• _Your task_: Find the lines of the material below that include the string "reflexivity", then copy each one.

• _Provided material_:
(** C8, amended: a stripped line that does not start with '@', is not
    enclosed in '(' and ')', and contains '=' or ';' is classified as a
    compute command; when no ';' stands before its first '=', the fields
    are those obtained by splitting on the first '=' (destination before
    it, empty if there is none) and then splitting the remainder on the
    first ';' (computation before it, jump after it, empty if there is
    none).  The line is one a [std::string] can hold. *)
Theorem compute_command_fields (cc : string) :
  StdString.size cc < StdString.npos →
  StdString.front cc ≠ "@"%char →
  ¬ (StdString.front cc = "("%char ∧ StdString.back cc = ")"%char) →
  is_Some (split_first "=" cc) ∨ is_Some (split_first ";" cc) →
  (∃ d c j, classify cc = ComputeCommand d c j)
  ∧ ((∀ d rest, split_first "=" cc = Some (d, rest) →
                split_first ";" d = None) →
     classify cc = compute_fields cc).
Proof.
  intros Hsize Hat Hlab Hop.
  split; [|by apply compute_fields_in_order].
  unfold classify, Parser.parseCommand.
  cbn [parser_at Parser.currentCommand].
  rewrite (proj2 (Ascii.eqb_neq _ _) Hat).
  assert (Ascii.eqb (StdString.front cc) "("
          && Ascii.eqb (StdString.back cc) ")" = false) as ->.
  { apply not_true_is_false. intros [H1 H2]%andb_true_iff.
    apply Hlab. split; by apply Ascii.eqb_eq. }
  assert (negb (StdString.find_char cc "=" =? StdString.npos)
          || negb (StdString.find_char cc ";" =? StdString.npos) = true)
    as ->.
  { destruct Hop as [H|H]; rewrite (find_char_found _ _ Hsize H);
      [done | apply orb_true_r]. }
  by apply parseCCommand_command.
Qed.

Lemma compute_command_fields_witness :
  (∃ d c j, classify "D=D+A;JGT" = ComputeCommand d c j)
  ∧ classify "D=D+A;JGT" = compute_fields "D=D+A;JGT"
  ∧ ∃ d c j, classify "D;JMP=A" = ComputeCommand d c j.
Proof.
  assert (H1 : StdString.size "D=D+A;JGT" < StdString.npos)
    by (vm_compute; reflexivity).
  assert (H2 : StdString.front "D=D+A;JGT" ≠ "@"%char)
    by (vm_compute; discriminate).
  assert (H3 : ¬ (StdString.front "D=D+A;JGT" = "("%char
                  ∧ StdString.back "D=D+A;JGT" = ")"%char))
    by (vm_compute; intros [H _]; discriminate H).
  assert (H4 : is_Some (split_first "=" "D=D+A;JGT")
               ∨ is_Some (split_first ";" "D=D+A;JGT"))
    by (left; eexists; vm_compute; reflexivity).
  destruct (compute_command_fields "D=D+A;JGT" H1 H2 H3 H4) as [W1 W2].
  split; [exact W1|]. split.
  - apply W2. intros d rest H. vm_compute in H. injection H as <- <-.
    vm_compute. reflexivity.
  - apply (compute_command_fields "D;JMP=A").
    + vm_compute. reflexivity.
    + vm_compute. discriminate.
    + vm_compute. intros [H _]. discriminate H.
    + left. eexists. vm_compute. reflexivity.
Defined.

(** ** The emitted lines, one by one *)

Lemma field_bits_length f m :
  String.length (field_bits f m)
  = if decide (m ∈ dom (table_of f Code.new)) then field_width f else O.
Proof.
  destruct (decide _) as [H|H].
  - by apply field_bits_known.
  - apply not_elem_of_dom in H. unfold field_bits. by rewrite H.
Qed.

Lemma encodeC_short d c j cd :
  code_answers cd → ¬ known_mnemonics (ComputeCommand d c j) →
  (String.length (Assembler.encodeC d c j cd).1 < 16)%nat.
Proof.
  intros Hcd Hk. rewrite (proj1 (encodeC_answers d c j cd Hcd)).
  rewrite !string_length_app, !field_bits_length. cbn [known_mnemonics] in Hk.
  cbn [table_of field_width String.length] in *.
  repeat destruct (decide _); try (simpl; lia). exfalso. by apply Hk.
Qed.

Lemma secondPass_on_line cs : ∀ a i line,
  code_extends (Assembler.code a) → code_answers (Assembler.code a) →
  (secondPass_on cs a).1.1 !! i = Some line →
  ∃ c, filter (λ c, is_instruction c = true) cs !! i = Some c
       ∧ line_fits c line.
Proof.
  induction cs as [|c cs IH]; intros a i line Hx Ha Hi; [done|].
  rewrite filter_cons.
  destruct c as [sym|d c j|sym|]; cbn [secondPass_on] in Hi.
  - rewrite decide_True by done.
    destruct (Assembler.resolve sym _) as [[address st]|]; [|done].
    specialize (IH {| Assembler.symbolTable := st;
                      Assembler.code := Assembler.code a |}).
    destruct (secondPass_on cs _) as [[out s] a']. cbn [fst snd] in *.
    destruct i as [|i].
    + injection Hi as <-. eexists. split; [done|]. apply encodeA_encoded.
    + by apply (IH i line).
  - rewrite decide_True by done.
    pose proof (encodeC_encoded d c j _ Hx) as He.
    pose proof (encodeC_short d c j _ Ha) as Hs.
    pose proof (encodeC_extends d c j _ Hx) as Hx'.
    pose proof (proj2 (encodeC_answers d c j _ Ha)) as Ha'.
    destruct (Assembler.encodeC d c j _) as [l cd]. cbn [fst snd] in *.
    specialize (IH {| Assembler.symbolTable := Assembler.symbolTable a;
                      Assembler.code := cd |}).
    destruct (secondPass_on cs _) as [[out s] a']. cbn [fst snd] in *.
    destruct i as [|i].
    + injection Hi as <-. eexists. split; [done|]. by split.
    + by apply (IH i line).
  - rewrite decide_False by done. by apply (IH a).
  - rewrite decide_False by done. by apply (IH a).
Qed.

(** C2, amended: line by line.  The i-th line pass 2 writes is the line of
    the i-th address or compute command it is given.  If that command is an
    address command the line is exactly 16 characters of '0' and '1'; if it
    is a compute command the line is so when its destination, computation
    and jump mnemonics are all in the encoder's tables, and is shorter than
    16 characters when one of them is not. *)
Theorem emitted_line_is_16_bits (u1 u2 : CommandType) (input : string)
    (i : nat) (line : string) :
  Assembler.output u1 u2 input !! i = Some line →
  ∃ c, filter (λ c, is_instruction c = true) (reported_commands u2 input)
       !! i = Some c
       ∧ line_fits c line.
Proof.
  unfold Assembler.output, Assembler.assemble.
  rewrite secondPass_commands. apply secondPass_on_line.
  - unfold Assembler.firstPass. rewrite firstPass_run_commands.
    rewrite firstPass_step_code. apply code_extends_new.
  - unfold Assembler.firstPass. rewrite firstPass_run_commands.
    rewrite firstPass_step_code. apply code_answers_new.
Qed.

Lemma emitted_line_is_16_bits_witness :
  let input := "D=X" +:+ LF +:+ "@1" in
  Assembler.output INVALID_COMMAND INVALID_COMMAND input
  = ["111010000"; "0000000000000001"]
  ∧ reported_commands INVALID_COMMAND input
    = [ComputeCommand "D" "X" ""; AddressCommand "1"]
  ∧ encoded_instruction "0000000000000001".
Proof.
  intros input.
  assert (Eo : Assembler.output INVALID_COMMAND INVALID_COMMAND input
               = ["111010000"; "0000000000000001"])
    by (vm_compute; reflexivity).
  assert (Er : reported_commands INVALID_COMMAND input
               = [ComputeCommand "D" "X" ""; AddressCommand "1"])
    by (vm_compute; reflexivity).
  split; [exact Eo|]. split; [exact Er|].
  destruct (emitted_line_is_16_bits INVALID_COMMAND INVALID_COMMAND input
              1 "0000000000000001") as (c & Hc & Hfit).
  - rewrite Eo. reflexivity.
  - rewrite Er in Hc. vm_compute in Hc. injection Hc as <-. exact Hfit.
Defined.

(** ** A blank first line and the first variable *)

(** C4 fails on the code: the constructor of Parser leaves commandType
    uninitialised, and a first line that strips to nothing is acted on with
    that value.  When it reads as A_COMMAND (the enumerator 0), pass 2
    resolves the empty symbol before any line is parsed: the empty name
    takes address 16 and the first variable of the source takes 17.  With
    another start value the same source binds its first variable to 16. *)
Theorem blank_first_line_shifts_variables :
  let input := "// only a comment" +:+ LF +:+ "@i" in
  let r := Assembler.assemble A_COMMAND A_COMMAND input Assembler.new in
  let r' := Assembler.assemble INVALID_COMMAND INVALID_COMMAND input
              Assembler.new in
  symbolic_operands (omap line_command (StdString.getlines input)) = ["i"]
  ∧ r.1 = (["0000000000010000"; "0000000000010001"], Assembler.Returned)
  ∧ SymbolTable.table (Assembler.symbolTable r.2) !! "" = Some 16
  ∧ SymbolTable.table (Assembler.symbolTable r.2) !! "i" = Some 17
  ∧ r'.1 = (["0000000000010000"], Assembler.Returned)
  ∧ SymbolTable.table (Assembler.symbolTable r'.2) !! "i" = Some 16.
Proof. vm_compute. repeat split; reflexivity. Qed.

• _Solution for this exercise_:
    by (vm_compute; reflexivity).
    by (left; eexists; vm_compute; reflexivity).
    vm_compute. reflexivity.
    + vm_compute. reflexivity.
    + left. eexists. vm_compute. reflexivity.
    by (vm_compute; reflexivity).
    by (vm_compute; reflexivity).
  - rewrite Eo. reflexivity.
Proof. vm_compute. repeat split; reflexivity. Qed.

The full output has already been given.